Quand il a dédicacé mon exemplaire, je l’ai remercié de nous faire exister dans la littérature. Mais j’étais loin de me douter du contenu du livre et de l’ampleur des analyses d’études qu’il avait faites. De l’impact que ça pourrait avoir en ce qui concerne de potentielles prises de conscience, même si elles étaient éphémères, sur le lecteur. Mes remerciements me semblent bien moches, bien fades. Je ne sais pas comment exprimer le bonheur et l’apaisement que m’a apportés cette lecture. Je me suis sentie comprise, considérée, vue.

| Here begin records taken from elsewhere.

(** * WASSERFALL: fleet command dispatch over SSH

    A shallow embedding of the two executors of the repository
    (command_executor_ssh and command_executor_postgresql) and of the
    helpers in common/, followed by the properties of the classification
    tables, runners, host pipelines and dispatch loops.

    Python text is modelled as the [string] of the bytes of its UTF-8
    encoding: an ASCII character is one byte, any other character two
    to four bytes above 127.  [strip] and [splitlines] know the blanks
    and line boundaries of Unicode by their encodings; [lower] changes
    the ASCII letters only, and the sources search the lowered text for
    ASCII keywords only.
    Python dictionaries with string keys are [gmap string _]; result
    dictionaries with a fixed set of keys are records whose optional
    keys are [option] fields.  Exceptions are values of [exn]; code that
    may raise runs in the monad [M], which threads the mutable world
    (log store, known-hosts files, transport events) and keeps the world
    reached when an exception is raised. *)

From Stdlib Require Import ZArith Ascii String List Bool Lia Permutation.
From Stdlib Require Import DecimalString.
From stdpp Require Import base gmap strings list.

Local Open Scope Z_scope.

(* ===================================================================== *)
(** ** Python primitives used by the sources *)
(* ===================================================================== *)

Module Py.
(** * A shallow embedding of the MISO report client of powerviz

    The Python sources modelled here are [src/powerviz/base.py]
    ([is_retryable_error], [BaseClient]) and [src/powerviz/miso.py]
    ([MISOClient]).  Python exceptions become the [Err] branch of [result];
    network I/O, sleeps, warnings and calls of the parse functions are
    recorded as [event]s in the trace of the [io] monad. *)

From Stdlib Require Import Ascii String List ZArith Lia Sorted.
From stdpp Require Import base list gmap sets strings sorting.

Open Scope string_scope.

(** ** Python exceptions *)

(** The exceptions the modelled code raises or lets through.  aiohttp's
    [ClientResponseError] carries the HTTP status; [ClientConnectionError]
    stands for any instance of [aiohttp.ClientConnectionError] (and of its
    subclasses, named by [conn_cls]); [PyExc] is any other exception, by
    class name and message. *)
Inductive py_exc :=
| ClientResponseError (status : nat)
| ClientConnectionError (conn_cls : string)
| PyExc (cls : string) (msg : string).

Inductive result (A : Type) :=
| Ok (a : A)
| Err (e : py_exc).
Arguments Ok {A} a.
Arguments Err {A} e.

Definition res_bind {A B} (m : result A) (k : A -> result B) : result B :=
  match m with Ok a => k a | Err e => Err e end.

Notation "x <-? m ;; k" := (res_bind m (fun x => k))
  (at level 100, m at next level, right associativity).

(** ** Calendar dates (Python [datetime], year range 1..9999)

    A request date is modelled by the calendar date it has in the operator's
    fixed EST offset, i.e. after [to_native_tz]; the time of day plays no
    part in any file name. *)
Record date := mkDate { year : nat; month : nat; day : nat }.

Definition is_leap (y : nat) : bool :=
  (Nat.eqb (y mod 4) 0 && negb (Nat.eqb (y mod 100) 0)) || Nat.eqb (y mod 400) 0.

Definition days_in_month (y m : nat) : nat :=
  match m with
  | 1 | 3 | 5 | 7 | 8 | 10 | 12 => 31
  | 4 | 6 | 9 | 11 => 30
  | 2 => if is_leap y then 29 else 28
  | _ => 0
  end.

Definition days_in_year (y : nat) : nat := if is_leap y then 366 else 365.

Definition MAXYEAR : nat := 9999.

Definition valid_date (d : date) : Prop :=
  1 <= year d <= MAXYEAR /\ 1 <= month d <= 12 /\
  1 <= day d <= days_in_month (year d) (month d).

(** [date + dt.timedelta(days=1)]: raises [OverflowError] past 9999-12-31. *)
Definition add_one_day (d : date) : result date :=
  if Nat.ltb (day d) (days_in_month (year d) (month d))
  then Ok (mkDate (year d) (month d) (S (day d)))
  else if Nat.ltb (month d) 12
  then Ok (mkDate (year d) (S (month d)) 1)
  else if Nat.ltb (year d) MAXYEAR
  then Ok (mkDate (S (year d)) 1 1)
  else Err (PyExc "OverflowError" "date value out of range").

Et ça, c’est un énorme bonus qui fait de Voyage à la Villa du Jardin secret un coup de cœur.

 

Originale, que dis-je unique, singulière, cette lecture est un impératif ! 

 

Pis, J. P. Chabot est un être profondément empathique. Wow !

 

Voilà, je n’ai pas réussi à être concise. Désolée, je ne voulais pas tout laisser dans un document archivé dans mon ordi.

 


RÉFLEXIONS ÉPARSES

 

Exister, c’est être vu. Mais personne ne nous (personnes en situation de handicap) voit (en partie parce que les lieux ne sont pas accessibles), alors, pour la société, on n’existe pas. C’est un foutu cercle vicieux. 

 

J’en aurais long à dire sur les failles du système et des professionnels de la santé. Par exemple, que les médecins spécialistes ne nous disent pas et que notre état empire alors que ç’aurait été simple à éviter, juste en donnant une information. Entre autres, au lieu de lui dire qu’il est important de rester actif alors que le patient a encore sa mobilité, il serait préférable de lui dire particulièrement de faire des exercices qui ciblent les muscles faibles. De faire de la physio, pour maintenir les capacités ou freiner la détérioration. Cela permettrait de freiner des handicaps qui ont des conséquences sur tous les systèmes du corps et, par conséquent, éviter de surcharger le réseau qui déjà n’arrive pas à répondre aux besoins de la population.